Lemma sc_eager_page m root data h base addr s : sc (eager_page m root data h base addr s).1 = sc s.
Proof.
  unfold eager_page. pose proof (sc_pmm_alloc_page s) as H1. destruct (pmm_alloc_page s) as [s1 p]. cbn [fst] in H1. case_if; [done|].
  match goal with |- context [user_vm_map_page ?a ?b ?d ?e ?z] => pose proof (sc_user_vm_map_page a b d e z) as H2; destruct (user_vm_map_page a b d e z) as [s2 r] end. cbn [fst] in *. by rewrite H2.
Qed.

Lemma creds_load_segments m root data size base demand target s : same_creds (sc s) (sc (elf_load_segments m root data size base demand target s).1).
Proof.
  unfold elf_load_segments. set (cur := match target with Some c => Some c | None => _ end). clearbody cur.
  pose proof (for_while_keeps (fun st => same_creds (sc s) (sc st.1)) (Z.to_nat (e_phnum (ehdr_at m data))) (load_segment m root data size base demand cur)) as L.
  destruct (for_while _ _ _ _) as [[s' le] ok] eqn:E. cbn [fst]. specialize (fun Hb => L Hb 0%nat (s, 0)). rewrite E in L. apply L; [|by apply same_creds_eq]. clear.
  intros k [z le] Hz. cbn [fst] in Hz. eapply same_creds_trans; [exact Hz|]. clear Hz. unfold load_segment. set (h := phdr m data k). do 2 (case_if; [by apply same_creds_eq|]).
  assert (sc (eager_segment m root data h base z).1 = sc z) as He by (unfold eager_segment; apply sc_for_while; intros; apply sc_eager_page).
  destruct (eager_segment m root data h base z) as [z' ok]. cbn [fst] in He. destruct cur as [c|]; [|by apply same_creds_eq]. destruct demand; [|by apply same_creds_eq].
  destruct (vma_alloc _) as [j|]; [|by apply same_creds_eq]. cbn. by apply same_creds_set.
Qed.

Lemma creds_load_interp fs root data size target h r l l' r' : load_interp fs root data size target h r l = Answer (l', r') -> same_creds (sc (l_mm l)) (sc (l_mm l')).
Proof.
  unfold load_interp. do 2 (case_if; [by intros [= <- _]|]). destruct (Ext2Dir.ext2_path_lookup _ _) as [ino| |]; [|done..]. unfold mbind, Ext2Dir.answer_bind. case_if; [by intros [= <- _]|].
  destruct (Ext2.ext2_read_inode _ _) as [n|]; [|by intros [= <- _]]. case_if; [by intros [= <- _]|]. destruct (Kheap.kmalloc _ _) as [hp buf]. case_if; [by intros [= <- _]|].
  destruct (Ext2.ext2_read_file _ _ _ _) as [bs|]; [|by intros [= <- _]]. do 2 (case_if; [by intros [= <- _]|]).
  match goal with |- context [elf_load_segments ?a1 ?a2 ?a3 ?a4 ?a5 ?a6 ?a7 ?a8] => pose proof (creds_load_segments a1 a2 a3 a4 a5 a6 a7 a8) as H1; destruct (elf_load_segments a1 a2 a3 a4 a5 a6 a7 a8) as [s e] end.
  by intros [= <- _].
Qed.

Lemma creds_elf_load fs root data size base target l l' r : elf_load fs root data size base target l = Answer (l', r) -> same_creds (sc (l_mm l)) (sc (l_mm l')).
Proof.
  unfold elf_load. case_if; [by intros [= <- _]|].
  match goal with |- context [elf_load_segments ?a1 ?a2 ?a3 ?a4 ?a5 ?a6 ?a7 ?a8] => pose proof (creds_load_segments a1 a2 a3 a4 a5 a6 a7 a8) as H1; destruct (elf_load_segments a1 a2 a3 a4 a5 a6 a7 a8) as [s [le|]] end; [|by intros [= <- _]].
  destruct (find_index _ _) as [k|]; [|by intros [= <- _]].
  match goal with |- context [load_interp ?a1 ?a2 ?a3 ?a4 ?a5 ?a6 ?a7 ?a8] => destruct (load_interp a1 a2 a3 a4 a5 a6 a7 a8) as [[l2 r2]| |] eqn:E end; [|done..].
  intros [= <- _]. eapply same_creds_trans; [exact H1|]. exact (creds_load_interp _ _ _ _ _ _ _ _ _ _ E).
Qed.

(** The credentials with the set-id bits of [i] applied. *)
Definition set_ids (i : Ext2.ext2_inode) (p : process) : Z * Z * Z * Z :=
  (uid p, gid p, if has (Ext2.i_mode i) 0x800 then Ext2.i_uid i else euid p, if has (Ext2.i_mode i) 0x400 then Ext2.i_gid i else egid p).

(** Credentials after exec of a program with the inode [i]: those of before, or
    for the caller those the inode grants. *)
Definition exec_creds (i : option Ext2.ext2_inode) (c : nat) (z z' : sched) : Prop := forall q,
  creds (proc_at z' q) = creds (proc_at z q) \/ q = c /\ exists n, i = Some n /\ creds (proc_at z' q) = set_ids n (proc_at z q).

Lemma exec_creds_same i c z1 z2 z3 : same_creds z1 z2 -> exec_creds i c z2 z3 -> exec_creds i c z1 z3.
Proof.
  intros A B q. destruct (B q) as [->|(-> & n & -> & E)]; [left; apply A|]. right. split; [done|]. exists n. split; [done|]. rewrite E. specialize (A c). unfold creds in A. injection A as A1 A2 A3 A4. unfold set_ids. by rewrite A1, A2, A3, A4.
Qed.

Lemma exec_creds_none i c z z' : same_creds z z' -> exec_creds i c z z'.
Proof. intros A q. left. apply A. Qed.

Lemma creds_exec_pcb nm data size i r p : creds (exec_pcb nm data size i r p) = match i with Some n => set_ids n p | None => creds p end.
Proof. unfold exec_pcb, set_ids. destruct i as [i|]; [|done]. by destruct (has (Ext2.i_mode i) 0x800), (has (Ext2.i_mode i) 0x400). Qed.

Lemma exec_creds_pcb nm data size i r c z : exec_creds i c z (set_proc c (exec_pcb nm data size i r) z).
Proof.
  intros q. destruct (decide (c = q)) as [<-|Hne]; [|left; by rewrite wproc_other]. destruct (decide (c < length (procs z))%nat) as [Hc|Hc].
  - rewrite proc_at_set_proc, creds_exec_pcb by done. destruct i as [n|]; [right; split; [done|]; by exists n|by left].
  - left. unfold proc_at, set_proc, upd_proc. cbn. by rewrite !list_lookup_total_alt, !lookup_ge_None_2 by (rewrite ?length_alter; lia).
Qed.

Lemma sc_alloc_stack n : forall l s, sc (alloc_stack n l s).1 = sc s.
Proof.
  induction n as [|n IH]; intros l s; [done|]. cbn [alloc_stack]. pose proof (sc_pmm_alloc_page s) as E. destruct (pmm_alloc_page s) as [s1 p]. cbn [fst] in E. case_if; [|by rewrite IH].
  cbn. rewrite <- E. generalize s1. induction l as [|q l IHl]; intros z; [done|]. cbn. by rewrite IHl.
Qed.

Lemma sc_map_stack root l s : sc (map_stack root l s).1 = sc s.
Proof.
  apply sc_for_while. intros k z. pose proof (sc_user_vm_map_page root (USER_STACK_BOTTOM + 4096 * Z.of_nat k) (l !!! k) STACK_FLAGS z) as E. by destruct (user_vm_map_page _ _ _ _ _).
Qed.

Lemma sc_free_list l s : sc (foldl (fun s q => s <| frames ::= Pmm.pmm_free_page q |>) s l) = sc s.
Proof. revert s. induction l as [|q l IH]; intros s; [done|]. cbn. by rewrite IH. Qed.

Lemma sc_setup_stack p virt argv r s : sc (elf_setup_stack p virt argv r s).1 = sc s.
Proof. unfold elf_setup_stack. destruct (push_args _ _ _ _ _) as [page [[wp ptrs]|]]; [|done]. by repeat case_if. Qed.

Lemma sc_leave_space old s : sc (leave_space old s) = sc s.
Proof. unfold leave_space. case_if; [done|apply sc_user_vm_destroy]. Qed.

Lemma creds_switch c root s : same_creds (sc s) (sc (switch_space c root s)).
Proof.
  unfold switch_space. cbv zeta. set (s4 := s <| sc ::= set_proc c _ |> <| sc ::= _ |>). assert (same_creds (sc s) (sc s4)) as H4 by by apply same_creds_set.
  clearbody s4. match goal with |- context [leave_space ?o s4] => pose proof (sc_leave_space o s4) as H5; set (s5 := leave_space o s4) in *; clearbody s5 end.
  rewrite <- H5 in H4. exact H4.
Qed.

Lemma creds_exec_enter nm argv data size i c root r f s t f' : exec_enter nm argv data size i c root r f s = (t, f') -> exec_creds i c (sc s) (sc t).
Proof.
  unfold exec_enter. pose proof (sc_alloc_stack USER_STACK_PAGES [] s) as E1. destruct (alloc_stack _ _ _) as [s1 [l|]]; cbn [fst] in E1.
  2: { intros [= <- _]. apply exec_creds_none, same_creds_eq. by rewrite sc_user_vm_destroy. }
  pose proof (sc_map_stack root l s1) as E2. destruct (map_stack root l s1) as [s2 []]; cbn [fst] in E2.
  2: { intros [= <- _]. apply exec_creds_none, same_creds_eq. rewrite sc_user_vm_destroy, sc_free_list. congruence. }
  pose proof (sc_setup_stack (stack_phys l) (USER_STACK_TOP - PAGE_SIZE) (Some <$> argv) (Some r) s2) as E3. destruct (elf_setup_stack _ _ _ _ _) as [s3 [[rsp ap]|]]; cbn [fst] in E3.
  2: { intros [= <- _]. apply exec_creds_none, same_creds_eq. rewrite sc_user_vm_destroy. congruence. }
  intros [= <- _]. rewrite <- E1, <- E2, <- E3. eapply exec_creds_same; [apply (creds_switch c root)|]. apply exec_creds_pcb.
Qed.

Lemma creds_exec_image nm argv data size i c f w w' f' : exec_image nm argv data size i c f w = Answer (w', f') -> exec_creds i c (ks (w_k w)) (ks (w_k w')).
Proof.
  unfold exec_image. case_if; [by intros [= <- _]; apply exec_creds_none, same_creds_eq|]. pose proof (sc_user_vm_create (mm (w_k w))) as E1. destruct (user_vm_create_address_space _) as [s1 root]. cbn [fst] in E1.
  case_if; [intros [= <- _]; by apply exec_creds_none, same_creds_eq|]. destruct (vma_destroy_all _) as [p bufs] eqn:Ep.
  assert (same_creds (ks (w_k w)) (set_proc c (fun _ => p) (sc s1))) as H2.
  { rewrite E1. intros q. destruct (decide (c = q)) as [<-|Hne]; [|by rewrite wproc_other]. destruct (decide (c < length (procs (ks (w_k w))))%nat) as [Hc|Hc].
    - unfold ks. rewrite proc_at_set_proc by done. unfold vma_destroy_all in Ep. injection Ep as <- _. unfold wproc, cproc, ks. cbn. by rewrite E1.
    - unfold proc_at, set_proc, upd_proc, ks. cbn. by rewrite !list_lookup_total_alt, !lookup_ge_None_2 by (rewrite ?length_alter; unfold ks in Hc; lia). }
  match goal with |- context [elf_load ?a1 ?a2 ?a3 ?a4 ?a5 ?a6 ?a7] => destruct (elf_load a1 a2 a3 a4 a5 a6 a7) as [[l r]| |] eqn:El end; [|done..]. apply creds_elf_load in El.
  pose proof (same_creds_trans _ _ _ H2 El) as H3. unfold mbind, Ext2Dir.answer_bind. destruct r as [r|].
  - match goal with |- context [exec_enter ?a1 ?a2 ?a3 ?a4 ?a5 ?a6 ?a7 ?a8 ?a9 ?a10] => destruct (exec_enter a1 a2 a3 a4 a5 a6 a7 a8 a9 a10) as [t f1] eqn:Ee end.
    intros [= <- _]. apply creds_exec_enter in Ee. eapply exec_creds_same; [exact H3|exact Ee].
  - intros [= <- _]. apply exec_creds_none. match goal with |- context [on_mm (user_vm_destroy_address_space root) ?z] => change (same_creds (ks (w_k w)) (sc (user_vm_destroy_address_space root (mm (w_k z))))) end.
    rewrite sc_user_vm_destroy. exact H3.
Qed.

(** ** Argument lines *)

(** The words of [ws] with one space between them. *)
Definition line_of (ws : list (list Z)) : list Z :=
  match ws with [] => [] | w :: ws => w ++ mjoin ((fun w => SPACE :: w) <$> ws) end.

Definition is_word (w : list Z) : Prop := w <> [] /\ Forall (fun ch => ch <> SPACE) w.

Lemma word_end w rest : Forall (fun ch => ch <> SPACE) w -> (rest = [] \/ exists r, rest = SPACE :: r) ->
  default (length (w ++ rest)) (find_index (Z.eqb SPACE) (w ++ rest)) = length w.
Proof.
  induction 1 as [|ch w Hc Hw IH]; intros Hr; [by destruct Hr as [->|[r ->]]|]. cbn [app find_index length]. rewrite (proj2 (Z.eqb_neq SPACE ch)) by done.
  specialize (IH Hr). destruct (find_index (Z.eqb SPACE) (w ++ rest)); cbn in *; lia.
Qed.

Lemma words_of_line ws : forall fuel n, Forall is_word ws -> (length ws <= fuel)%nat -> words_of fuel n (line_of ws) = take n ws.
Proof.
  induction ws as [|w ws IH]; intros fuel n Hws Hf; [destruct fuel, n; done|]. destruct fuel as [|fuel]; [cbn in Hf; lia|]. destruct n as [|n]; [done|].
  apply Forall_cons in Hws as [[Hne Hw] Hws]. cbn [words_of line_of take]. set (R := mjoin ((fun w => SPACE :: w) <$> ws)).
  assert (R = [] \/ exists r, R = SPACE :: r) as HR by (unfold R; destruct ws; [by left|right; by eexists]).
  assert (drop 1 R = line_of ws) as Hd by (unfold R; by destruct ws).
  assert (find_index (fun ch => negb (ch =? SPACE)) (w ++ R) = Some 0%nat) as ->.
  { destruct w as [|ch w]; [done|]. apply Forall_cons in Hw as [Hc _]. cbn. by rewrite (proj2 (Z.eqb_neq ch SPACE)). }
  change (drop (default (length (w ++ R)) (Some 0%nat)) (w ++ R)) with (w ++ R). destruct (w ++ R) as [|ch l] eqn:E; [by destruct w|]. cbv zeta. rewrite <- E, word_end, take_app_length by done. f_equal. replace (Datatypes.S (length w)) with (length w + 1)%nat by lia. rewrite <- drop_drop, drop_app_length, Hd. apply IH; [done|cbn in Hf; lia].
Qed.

- **Try it**
What lines in the material above hold the word "rest"? Pull them out.

- **Solution**
Lemma word_end w rest : Forall (fun ch => ch <> SPACE) w -> (rest = [] \/ exists r, rest = SPACE :: r) ->
  default (length (w ++ rest)) (find_index (Z.eqb SPACE) (w ++ rest)) = length w.
  specialize (IH Hr). destruct (find_index (Z.eqb SPACE) (w ++ rest)); cbn in *; lia.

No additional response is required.